_Work request_:
Return, exactly and in full, the lines of the records below starting at the one with "- intros <-." and ending at the one with "let w := load (mem p1) s in", and no other lines.

─── Data

(* ===== verification/Timeouts.v ===== *)
(** What a timeout leaves behind.  The tick of a listener (internal/listener) closes the
    connections that have been silent for too long and takes them off the listener's
    table itself; when gnet then reports the close, the clean-up of [OnClose] finds no
    entry and is skipped. *)
From stdpp Require Import base gmap list numbers strings.
From coqutil Require Import Byte.
From Stdlib Require Import Lia ZArith.
From S2P Require Import Prelude.
From S2P Require Import Effects.
From S2P Require Import GoStd.
From S2P Require Import Sharding.
From S2P Require Import SessionRegistry.
From S2P Require Import ServerList.
From S2P Require Import Authenticator.
From S2P Require Import Metrics.
From S2P Require Import Connections.
From S2P Require Import ClientHandlers.
From S2P Require Import Listeners.
Local Open Scope Z_scope.

Section Timeouts.
Context {DB : Type} (cfg : Config) (e : Env).
Implicit Type w : World DB.

(** The connection is in the table and has been silent for longer than allowed. *)
Definition timed_out (c : Conn) (cl : Client) w : Prop :=
  c ∈ clients w /\ heap w !! c = Some cl /\ i64 (UnixNano (e_now e) - LastActivityNanos cl) > client_timeout cfg.
Definition gs_timed_out (g : Conn) (gsc : GameServerClient) w : Prop :=
  g ∈ gs_clients w /\ gs_heap w !! g = Some gsc /\ i64 (UnixNano (e_now e) - gsc_lastActivity gsc) > gs_timeout cfg.

(** What both ticks leave alone. *)
Definition spared w w' : Prop :=
  sessions w' = sessions w /\ serverList w' = serverList w /\ heap w' = heap w /\ gs_heap w' = gs_heap w /\
  (forall c, c ∈ clients w' -> c ∈ clients w) /\ (forall g, g ∈ gs_clients w' -> g ∈ gs_clients w).
#[local] Instance spared_preorder : PreOrder spared.
Proof.
  split; [by intros w|]. intros w1 w2 w3 (A1&A2&A3&A4&A5&A6) (B1&B2&B3&B4&B5&B6). split_and!; [congruence..| |]; auto.
Qed.

Local Ltac spared_steps :=
  repeat first
    [ apply frame_bind; [apply _| |intros ?]
    | apply frame_ret; apply _ | apply frame_get; apply _
    | apply frame_modify; intros ?; split_and!; try done; cbn; let Hl := fresh in intros ? Hl; by apply list_elem_of_filter in Hl as [_ Hl]
    | match goal with |- frame _ (if ?x then _ else _) => destruct x end ].


Lemma entries_timed_out c cl w : (forall l, e_order e l ≡ₚ l) -> timed_out c cl w -> (c, cl) ∈ client_entries e w.
Proof.
  intros Ho (Hc & Hcl & _). unfold client_entries. apply list_elem_of_omap. exists c. by rewrite Ho, Hcl.
Qed.
Lemma gs_entries_timed_out g gsc w :
  (forall l, e_order e l ≡ₚ l) -> gs_timed_out g gsc w -> (g, gsc) ∈ gs_entries e w.
Proof.
  intros Ho (Hg & Hgsc & _). unfold gs_entries. apply list_elem_of_omap. exists g. by rewrite Ho, Hgsc.
Qed.

(** A loop that removes what a condition holds of removes it, whatever else it does. *)
Lemma loop_removes {A} (body : nat -> Conn * A -> M (World DB) unit) (table : World DB -> list Conn) i l x w :
  (forall i x, frame spared (body i x)) -> (forall w w', spared w w' -> forall c, c ∈ table w' -> c ∈ table w) ->
  (forall i w, exists w', body i x w = (Val tt, w') /\ x.1 ∉ table w') -> 
  (forall i y w, exists w', body i y w = (Val tt, w')) -> x ∈ l ->
  spared w (for_each body i l w).2 /\ x.1 ∉ table (for_each body i l w).2.
Proof.
  intros Hb Ht Hx Hall Hin. split; [by apply frame_for_each; [apply _|]|]. revert i w Hin.
  induction l as [|y l IH]; intros i w; [by intros ?%elem_of_nil|]. cbn [for_each]. intros Hin.
  destruct (Hall i y w) as [w1 E]. rewrite (M_bind_val _ _ w tt w1 E).
  apply elem_of_cons in Hin as [<-|Hin]; [|by apply IH].
  destruct (Hx i w) as (w2 & E2 & Hn). rewrite E in E2. injection E2 as <-. intros Hc. apply Hn.
  eapply Ht; [|exact Hc]. by apply frame_for_each; [apply _|].
Qed.

Lemma OnTick_removes c cl w :
  (forall l, e_order e l ≡ₚ l) -> timed_out c cl w ->
  spared w (OnTick cfg e w).2 /\ c ∉ clients (OnTick cfg e w).2.
Proof.
  intros Ho Ht. pose proof (entries_timed_out c cl w Ho Ht) as Hin. destruct Ht as (_ & _ & Hlate).
  unfold OnTick. rewrite (M_bind_val get _ w w w eq_refl). cbv zeta.
  apply (loop_removes _ clients 0 _ (c, cl) w); [| | | |exact Hin].
  - intros i [c' cl']. unfold emit, tally. spared_steps.
  - by intros w1 w2 (_ & _ & _ & _ & Hc & _).
  - intros i w1. destruct (Z.gtb_spec (i64 (UnixNano (e_now e) - LastActivityNanos cl)) (client_timeout cfg)); [|lia].
    eexists. split; [reflexivity|]. cbn. by intros [? _]%list_elem_of_filter.
  - intros i [c' cl'] w1. destruct (_ >? _); by eexists.
Qed.

Lemma gs_OnTick_removes g gsc w :
  (forall l, e_order e l ≡ₚ l) -> gs_timed_out g gsc w ->
  spared w (gs_OnTick cfg e w).2 /\ g ∉ gs_clients (gs_OnTick cfg e w).2.
Proof.
  intros Ho Ht. pose proof (gs_entries_timed_out g gsc w Ho Ht) as Hin. destruct Ht as (_ & _ & Hlate).
  unfold gs_OnTick. rewrite (M_bind_val get _ w w w eq_refl). cbv zeta.
  apply (loop_removes _ gs_clients 0 _ (g, gsc) w); [| | | |exact Hin].
  - intros i [g' gsc']. unfold emit. spared_steps.
  - by intros w1 w2 (_ & _ & _ & _ & _ & Hg).
  - intros i w1. destruct (Z.gtb_spec (i64 (UnixNano (e_now e) - gsc_lastActivity gsc)) (gs_timeout cfg)); [|lia].
    eexists. split; [reflexivity|]. cbn. by intros [? _]%list_elem_of_filter.
  - intros i [g' gsc'] w1. destruct (_ >? _); by eexists.
Qed.

(** Closing a connection the table does not have does nothing. *)
Lemma OnClose_absent c w : c ∉ clients w -> OnClose c w = (Val tt, w).
Proof. intros Hc. unfold OnClose. rewrite (M_bind_val get _ w w w eq_refl). by rewrite bool_decide_false. Qed.
Lemma gs_OnClose_absent g w : g ∉ gs_clients w -> gs_OnClose g w = (Val tt, w).
Proof. intros Hg. unfold gs_OnClose. rewrite (M_bind_val get _ w w w eq_refl). by rewrite bool_decide_false. Qed.

(** A client that times out stays logged in: when a logged-in client closes its
    connection, its account is free again and the next login under it is admitted; when
    the connection is closed for its silence, the account stays registered for it, and
    the next login, of whoever it is, is turned away. *)
Theorem timeout_keeps_session c cl sess now w :
  (forall l, e_order e l ≡ₚ l) -> shards_ok (sessions w) -> timed_out c cl w ->
  AccountName cl <> [] -> Get (AccountName cl) (sessions w) = Some sess ->
  SessionID sess = cl_SessionID cl -> SessionRegistry.ServerID sess = 0 ->
  IsZero (LastRejectionTime sess) = true ->
  (let w1 := (OnClose c w).2 in
   Get (AccountName cl) (sessions w1) = None /\ (TryRegister now (AccountName cl) (sessions w1)).1 = (false, true)) /\
  (let w1 := (OnClose c (OnTick cfg e w).2).2 in
   (c ∉ clients w1) /\ sessions w1 = sessions w /\
   (TryRegister now (AccountName cl) (sessions w1)).1 = (false, false)).
Proof.
  intros Ho Hsh Ht Ha Hg Hid Hsrv Hz. split.
  - destruct Ht as (Hc & Hcl & _). cbv zeta.
    assert (sessions (OnClose c w).2 = sh_delete (AccountName cl) (sessions w)) as Hs.
    { unfold OnClose. rewrite (M_bind_val get _ w w w eq_refl), bool_decide_true by done. cbn [negb].
      rewrite (M_bind_val (modify _) _ w tt (upd_clients (remove_key c) w) eq_refl). set (w1 := upd_clients _ w).
      rewrite (M_bind_val (client c) _ w1 cl w1) by (unfold client; cbn [heap w1 upd_clients]; by rewrite Hcl).
      cbv zeta. rewrite bool_decide_false by done. change (sessions w1) with (sessions w). rewrite Hg, Hid, Z.eqb_refl, Hsrv.
      cbn [Z.eqb]. unfold mbind, M_bind, modify, tally. unfold modify. cbn [snd sessions upd_meters upd_serverList upd_sessions].
      change (sessions w1) with (sessions w). unfold SessionRegistry.Unregister. unfold Get in Hg.
      by rewrite Hg, Hid, Z.eqb_refl. }
    assert (Get (AccountName cl) (sessions (OnClose c w).2) = None) as Hn.
    { rewrite Hs. unfold Get. rewrite sh_get_delete by done. by rewrite decide_True. }
    split; [exact Hn|]. unfold TryRegister. unfold Get in Hn. by rewrite Hn.
  - destruct (OnTick_removes c cl w Ho Ht) as [(Hs & _) Hn]. cbv zeta. rewrite OnClose_absent by done. cbn [snd].
    split_and!; [done|done|]. unfold TryRegister. rewrite Hs. unfold Get in Hg. rewrite Hg, Hz. cbn [negb andb].
    by destruct (_ && _).
Qed.

(** A game server that times out stays in the list: its entry, and the accounts that
    are on it, are left as they are, so clients are still sent to it and its players
    cannot be logged in anew; a server that closes its connection is removed with them. *)
Theorem timeout_keeps_server g gsc w :
  (forall l, e_order e l ≡ₚ l) -> gs_timed_out g gsc w -> gsc_ServerID gsc <> 0 ->
  (let w1 := (gs_OnClose g w).2 in
   serverList w1 = ServerList.Unregister (gsc_ServerID gsc) (serverList w) /\
   sessions w1 = ClearServer (gsc_ServerID gsc) (sessions w)) /\
  (let w1 := (gs_OnClose g (gs_OnTick cfg e w).2).2 in
   (g ∉ gs_clients w1) /\ serverList w1 = serverList w /\ sessions w1 = sessions w).
Proof.
  intros Ho Ht Hid. split.
  - destruct Ht as (Hg & Hgsc & _). cbv zeta. unfold gs_OnClose.
    rewrite (M_bind_val get _ w w w eq_refl), bool_decide_true by done. cbn [negb].
    rewrite (M_bind_val (modify _) _ w tt (upd_gs_clients (remove_key g) w) eq_refl). set (w1 := upd_gs_clients _ w).
    rewrite (M_bind_val (gs_client g) _ w1 gsc w1) by (unfold gs_client; cbn [gs_heap w1 upd_gs_clients]; by rewrite Hgsc).
    destruct (Z.eqb_spec (gsc_ServerID gsc) 0); [done|]. done.
  - destruct (gs_OnTick_removes g gsc w Ho Ht) as [(Hs & Hl & _) Hn]. cbv zeta. rewrite gs_OnClose_absent by done. done.
Qed.
End Timeouts.
Lemma admission_requires_login_witness :
  let w0 := new_world sample_startup empty_table BlowfishKeys.zero_pools [small_key] in
  let request := byte.of_Z PlayerAuthRequest :: (validate_request (go_str "ann") 1 2 3 4 ≫= field_bytes) in
  exists w accepted w', run sample_config [(sample_env, IGsOpen 9%positive (go_str "10.0.0.9"))] w0 = Some w /\
    exec sample_config sample_env (IGsTraffic 9%positive (wire request)) w = (Val tt, w') /\
    net w' = net w ++ [Write 9%positive (le_split 2 (Z.of_nat (packet_size (validate_answer (go_str "ann") 1 accepted)))
                         ++ (validate_answer (go_str "ann") 1 accepted ≫= field_bytes));
                       Discard 9%positive (2 + length request)].
Proof.
  intros w0 request.
  set (w := upd_gs_clients (insert_key 9%positive) (upd_gs_heap <[9%positive := mkGameServerClient (go_str "10.0.0.9") (UnixNano (e_now sample_env)) 0]> w0)).
  assert (run sample_config [(sample_env, IGsOpen 9%positive (go_str "10.0.0.9"))] w0 = Some w) as Hr by reflexivity.
  destruct (@admission_requires_login table plain_bcrypt table_store sample_config sample_startup empty_table BlowfishKeys.zero_pools
    [small_key] [(sample_env, IGsOpen 9%positive (go_str "10.0.0.9"))] w sample_env 9%positive (go_str "ann") 1 2 3 4)
    as (accepted & w' & E & Hn & _).
  - exact Hr.
  - eexists. reflexivity.
  - vm_compute. lia.
  - reflexivity.
  - repeat constructor; vm_compute; try discriminate; try done; repeat constructor; discriminate.
  - vm_compute. discriminate.
  - exists w, accepted, w'. split_and!; [exact Hr|exact E|exact Hn].
Defined.

Definition sample_block (m : Z) : list byte :=
  match FillBytes RSAModulusSize (m ^ 17 mod 3233) with Val b => b | _ => [] end.
Definition sample_racing : World table :=
  upd_tasks (λ _, [(1%positive, LStart (sample_block 97) (Some (replicate 128 Byte.x00)));
                   (1%positive, LStart (sample_block 98) (Some (replicate 128 Byte.x00)))]) sample_server.

Lemma torn_identity_witness :
  exists schedule w' cl', run sample_config ((λ n, (sample_env, ILogin n)) <$> schedule) sample_racing = Some w' /\
    heap w' !! 1%positive = Some cl' /\ cl_State cl' = StateAuthedLogin /\
    cl_Account cl' = go_str "a" /\ cl_AccountID cl' = 2.
Proof.
  assert (heap sample_racing !! 1%positive = Some sample_client) as Hcl by reflexivity.
  set (auth1 := Authenticate (ParseAddr sample_config) (auth sample_config) [] (go_str "a") [] (go_str "10.0.0.1") empty_table).
  set (auth2 := Authenticate (ParseAddr sample_config) (auth sample_config) [] (go_str "b") [] (go_str "10.0.0.1") auth1.2).
  assert (auth1 = (inr (fresh_row 1 (go_str "a") []), auth1.2)) as E1 by (vm_compute; reflexivity).
  assert (auth2 = (inr (fresh_row 2 (go_str "b") []), auth2.2)) as E2 by (vm_compute; reflexivity).
  destruct (torn_identity sample_config sample_env 1%positive sample_racing sample_client 0 1
    (sample_block 97) (Some (replicate 128 Byte.x00)) (sample_block 98) (Some (replicate 128 Byte.x00))
    (go_str "a") [] (fresh_row 1 (go_str "a") []) (go_str "b") [] (fresh_row 2 (go_str "b") []) auth1.2 auth2.2)
    as (schedule & w' & cl' & _ & E & Hcl' & Hs & Ha & Hid).
  - exact Hcl.
  - done.
  - reflexivity.
  - reflexivity.
  - vm_compute. reflexivity.
  - vm_compute. reflexivity.
  - exact E1.
  - exact E2.
  - apply empty_shards_ok.
  - done.
  - apply (sh_get_empty (go_str "a")).
  - apply (sh_get_empty (go_str "b")).
  - exists schedule, w', cl'. split_and!; [exact E|exact Hcl'|exact Hs|exact Ha|exact Hid].
Defined.
Lemma routine_Handle c opcode : frame (@packet_routine DB) (Handle (registry_of cfg e) e c opcode).
Proof.
  unfold registry_of. rewrite Handle_registered. repeat case_bool_decide;
    auto using routine_AuthGG, routine_HandleLogin, routine_HandleServerList, routine_GameServerLogin.
  apply frame_fail, _.
Qed.

Lemma frame_frame_loop (R : World DB -> World DB -> Prop) `{!PreOrder R} frm fuel buf :
  (forall n p, frame R (frm n p)) -> frame R (frame_loop frm fuel buf).
Proof.
  intros Hf. revert buf. induction fuel as [|fuel IH]; intros buf; cbn [frame_loop]; [by apply frame_ret|].
  destruct buf as [|b0 [|b1 buf]]; [by apply frame_ret..|]. cbv zeta.
  destruct (_ || _); [by apply frame_ret|]. destruct (_ <? _); [by apply frame_ret|].
  destruct (_ <? _); [by apply frame_panic|]. apply frame_bind; [done|apply Hf|].
  intros []; [apply IH|by apply frame_ret].
Qed.

Lemma routine_OnTraffic c buf : ordinary (OnTraffic (registry_of cfg e) e c buf).
Proof.
  unfold OnTraffic. apply frame_bind; [apply _|shape_steps|]. intros cl. apply frame_frame_loop; [apply _|].
  intros n payload. unfold client_frame. apply frame_bind; [apply _|shape_steps|]. intros cl'.
  destruct (Decrypt _ _ _) as [[[] data]|]; [|shape_steps..].
  destruct data as [|opcode body]; [shape_steps|]. destruct (GetPacketReader body) as [reader|err|]; [|shape_steps..].
  apply frame_bind; [apply _| |intros []; unfold Touch, upd_client, emit; shape_steps].
  apply frame_try. intros w. pose proof (routine_Handle c opcode (reader, w)) as Hh.
  by destruct (Handle _ _ _ _ _) as [o [r' w']].
Qed.

(** Only the kick of an account that is still on this server takes a client off
    the table. *)
Definition kicks (pc : login_pc) : option gostring :=
  match pc with LKickAt srv u _ => if srv =? 0 then Some u else None | _ => None end.
(** A goroutine that is let run builds its packet in the array it has. *)
Lemma building_run ops p t j s w' :
  threads p !! t = Some (Building j s ops) -> is_Some (mem p !! s_arr s) -> in_place ops (load (mem p) s) w' ->
  pool_run grow (replicate (length ops) (Step t 0 [])) p
    = Some (set_thread t (Building j {| s_arr := s_arr s; s_len := wlen w' |} [])
             (set_mem (<[s_arr s := warr w']> (mem p)) p)).
Proof.
  revert p s. induction ops as [|op ops IH]; intros p s Ht [a Ha]; cbn [in_place length replicate].
  - intros <-. unfold load. rewrite Ha. cbn. unfold set_thread, set_mem. destruct p; cbn in *.
    rewrite insert_id by done. rewrite list_insert_id by (by destruct s). done.
  - intros (w1 & E & Hc & Hs). rewrite pool_run_cons. cbn [pool_step]. rewrite Ht. cbn [mbind option_bind advance].
    rewrite E, write_back_in_place by done. cbn [mbind option_bind].
    rewrite (IH _ {| s_arr := s_arr s; s_len := wlen w1 |}); cbn [mem threads set_thread set_mem s_arr].
    + unfold set_thread, set_mem. cbn. by rewrite insert_insert_eq, list_insert_insert_eq.
    + apply list_lookup_insert_eq. by eapply lookup_lt_Some.
    + by rewrite lookup_insert_eq.
    + by rewrite load_insert.
Qed.

(** From [GetPacketWriter] to the packet. *)
Lemma send_run p t j s p1 w' :
  threads p !! t = Some (Idle j) -> pool_Get 0 p = (s, p1) ->
  let w := load (mem p1) s in
  wcap (GetPacketWriter grow w) = wcap w -> in_place (build j) (GetPacketWriter grow w) w' ->
  pool_run grow (replicate (S (length (build j))) (Step t 0 [])) p
    = Some (set_thread t (Building j {| s_arr := s_arr s; s_len := wlen w' |} [])
             (set_mem (<[s_arr s := warr w']> (mem p1)) p1)).
Proof.
  intros Ht Hg w Hc Hs. cbn [replicate]. rewrite pool_run_cons. cbn [pool_step]. rewrite Ht.
  cbn [mbind option_bind advance]. rewrite Hg. fold w. rewrite write_back_in_place by done. cbn [mbind option_bind].
  assert (threads p1 = threads p) as Et.
  { unfold pool_Get in Hg. destruct (idle p !! 0%nat); by injection Hg as _ <-. }
  rewrite (building_run (build j) _ t j {| s_arr := s_arr s; s_len := wlen (GetPacketWriter grow w) |} w');
    cbn [mem threads set_thread set_mem s_arr].
  - unfold set_thread, set_mem. cbn. by rewrite insert_insert_eq, list_insert_insert_eq.
  - rewrite Et. apply list_lookup_insert_eq. by eapply lookup_lt_Some.
  - by rewrite lookup_insert_eq.
  - by rewrite load_insert.
Qed.

(** The schedule: the first goroutine gives its writer back, the second gets it, and
    gnet writes what the first has returned. *)
Definition overwriting (j1 j2 : job) : list action :=
  [Spawn j1; Spawn j2] ++ replicate (S (length (build j1))) (Step 0 0 []) ++ [Step 0 0 []; Step 0 0 []] ++
  replicate (S (length (build j2))) (Step 1 0 []) ++ [Step 0 0 []; Step 1 0 []; Step 1 0 []; Step 1 0 []].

──────

_Exercise result_:
  - intros <-. unfold load. rewrite Ha. cbn. unfold set_thread, set_mem. destruct p; cbn in *.
    rewrite insert_id by done. rewrite list_insert_id by (by destruct s). done.
  - intros (w1 & E & Hc & Hs). rewrite pool_run_cons. cbn [pool_step]. rewrite Ht. cbn [mbind option_bind advance].
    rewrite E, write_back_in_place by done. cbn [mbind option_bind].
    rewrite (IH _ {| s_arr := s_arr s; s_len := wlen w1 |}); cbn [mem threads set_thread set_mem s_arr].
    + unfold set_thread, set_mem. cbn. by rewrite insert_insert_eq, list_insert_insert_eq.
    + apply list_lookup_insert_eq. by eapply lookup_lt_Some.
    + by rewrite lookup_insert_eq.
    + by rewrite load_insert.
Qed.

(** From [GetPacketWriter] to the packet. *)
Lemma send_run p t j s p1 w' :
  threads p !! t = Some (Idle j) -> pool_Get 0 p = (s, p1) ->
  let w := load (mem p1) s in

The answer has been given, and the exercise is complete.